• **Problem to solve**: Output the full listing that appears below, exactly as it is presented.

[Information supplied — start]

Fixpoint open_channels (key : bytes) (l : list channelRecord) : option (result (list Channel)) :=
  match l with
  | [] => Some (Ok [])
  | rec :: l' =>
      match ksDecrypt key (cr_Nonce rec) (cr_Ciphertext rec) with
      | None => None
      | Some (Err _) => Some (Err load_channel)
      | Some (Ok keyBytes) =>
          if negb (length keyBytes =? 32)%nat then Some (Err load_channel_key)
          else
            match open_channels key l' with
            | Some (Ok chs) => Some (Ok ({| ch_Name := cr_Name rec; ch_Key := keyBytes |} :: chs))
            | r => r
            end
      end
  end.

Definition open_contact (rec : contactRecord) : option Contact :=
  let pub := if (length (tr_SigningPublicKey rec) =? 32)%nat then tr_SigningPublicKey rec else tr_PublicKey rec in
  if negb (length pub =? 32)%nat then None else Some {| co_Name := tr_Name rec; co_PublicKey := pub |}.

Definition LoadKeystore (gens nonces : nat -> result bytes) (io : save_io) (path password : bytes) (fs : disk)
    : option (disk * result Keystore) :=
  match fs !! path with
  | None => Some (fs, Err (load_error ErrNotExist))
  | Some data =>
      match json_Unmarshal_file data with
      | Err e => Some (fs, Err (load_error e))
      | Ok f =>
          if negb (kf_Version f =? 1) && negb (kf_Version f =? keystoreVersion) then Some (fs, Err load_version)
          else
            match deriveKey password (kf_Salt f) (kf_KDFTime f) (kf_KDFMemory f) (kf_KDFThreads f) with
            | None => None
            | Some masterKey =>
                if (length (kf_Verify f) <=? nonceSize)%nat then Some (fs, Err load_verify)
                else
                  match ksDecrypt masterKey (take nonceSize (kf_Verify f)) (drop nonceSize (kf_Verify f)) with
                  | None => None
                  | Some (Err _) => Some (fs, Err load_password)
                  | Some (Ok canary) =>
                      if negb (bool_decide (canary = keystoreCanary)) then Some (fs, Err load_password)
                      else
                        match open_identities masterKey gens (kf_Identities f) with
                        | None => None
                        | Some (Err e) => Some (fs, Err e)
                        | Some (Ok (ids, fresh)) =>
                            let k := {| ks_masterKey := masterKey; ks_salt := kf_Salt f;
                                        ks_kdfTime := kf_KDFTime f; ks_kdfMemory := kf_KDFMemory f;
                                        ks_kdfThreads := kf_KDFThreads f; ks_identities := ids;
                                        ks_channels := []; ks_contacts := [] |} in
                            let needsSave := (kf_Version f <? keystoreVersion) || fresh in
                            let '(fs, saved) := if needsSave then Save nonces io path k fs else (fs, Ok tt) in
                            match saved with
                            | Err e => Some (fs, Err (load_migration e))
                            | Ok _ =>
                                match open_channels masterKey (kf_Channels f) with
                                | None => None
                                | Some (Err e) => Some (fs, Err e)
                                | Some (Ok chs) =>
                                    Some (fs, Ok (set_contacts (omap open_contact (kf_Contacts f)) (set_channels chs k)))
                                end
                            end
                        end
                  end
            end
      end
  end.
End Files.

[Information supplied — finish]

• **Written solution**:
Fixpoint open_channels (key : bytes) (l : list channelRecord) : option (result (list Channel)) :=
  match l with
  | [] => Some (Ok [])
  | rec :: l' =>
      match ksDecrypt key (cr_Nonce rec) (cr_Ciphertext rec) with
      | None => None
      | Some (Err _) => Some (Err load_channel)
      | Some (Ok keyBytes) =>
          if negb (length keyBytes =? 32)%nat then Some (Err load_channel_key)
          else
            match open_channels key l' with
            | Some (Ok chs) => Some (Ok ({| ch_Name := cr_Name rec; ch_Key := keyBytes |} :: chs))
            | r => r
            end
      end
  end.

Definition open_contact (rec : contactRecord) : option Contact :=
  let pub := if (length (tr_SigningPublicKey rec) =? 32)%nat then tr_SigningPublicKey rec else tr_PublicKey rec in
  if negb (length pub =? 32)%nat then None else Some {| co_Name := tr_Name rec; co_PublicKey := pub |}.

Definition LoadKeystore (gens nonces : nat -> result bytes) (io : save_io) (path password : bytes) (fs : disk)
    : option (disk * result Keystore) :=
  match fs !! path with
  | None => Some (fs, Err (load_error ErrNotExist))
  | Some data =>
      match json_Unmarshal_file data with
      | Err e => Some (fs, Err (load_error e))
      | Ok f =>
          if negb (kf_Version f =? 1) && negb (kf_Version f =? keystoreVersion) then Some (fs, Err load_version)
          else
            match deriveKey password (kf_Salt f) (kf_KDFTime f) (kf_KDFMemory f) (kf_KDFThreads f) with
            | None => None
            | Some masterKey =>
                if (length (kf_Verify f) <=? nonceSize)%nat then Some (fs, Err load_verify)
                else
                  match ksDecrypt masterKey (take nonceSize (kf_Verify f)) (drop nonceSize (kf_Verify f)) with
                  | None => None
                  | Some (Err _) => Some (fs, Err load_password)
                  | Some (Ok canary) =>
                      if negb (bool_decide (canary = keystoreCanary)) then Some (fs, Err load_password)
                      else
                        match open_identities masterKey gens (kf_Identities f) with
                        | None => None
                        | Some (Err e) => Some (fs, Err e)
                        | Some (Ok (ids, fresh)) =>
                            let k := {| ks_masterKey := masterKey; ks_salt := kf_Salt f;
                                        ks_kdfTime := kf_KDFTime f; ks_kdfMemory := kf_KDFMemory f;
                                        ks_kdfThreads := kf_KDFThreads f; ks_identities := ids;
                                        ks_channels := []; ks_contacts := [] |} in
                            let needsSave := (kf_Version f <? keystoreVersion) || fresh in
                            let '(fs, saved) := if needsSave then Save nonces io path k fs else (fs, Ok tt) in
                            match saved with
                            | Err e => Some (fs, Err (load_migration e))
                            | Ok _ =>
                                match open_channels masterKey (kf_Channels f) with
                                | None => None
                                | Some (Err e) => Some (fs, Err e)
                                | Some (Ok chs) =>
                                    Some (fs, Ok (set_contacts (omap open_contact (kf_Contacts f)) (set_channels chs k)))
                                end
                            end
                        end
                  end
            end
      end
  end.
End Files.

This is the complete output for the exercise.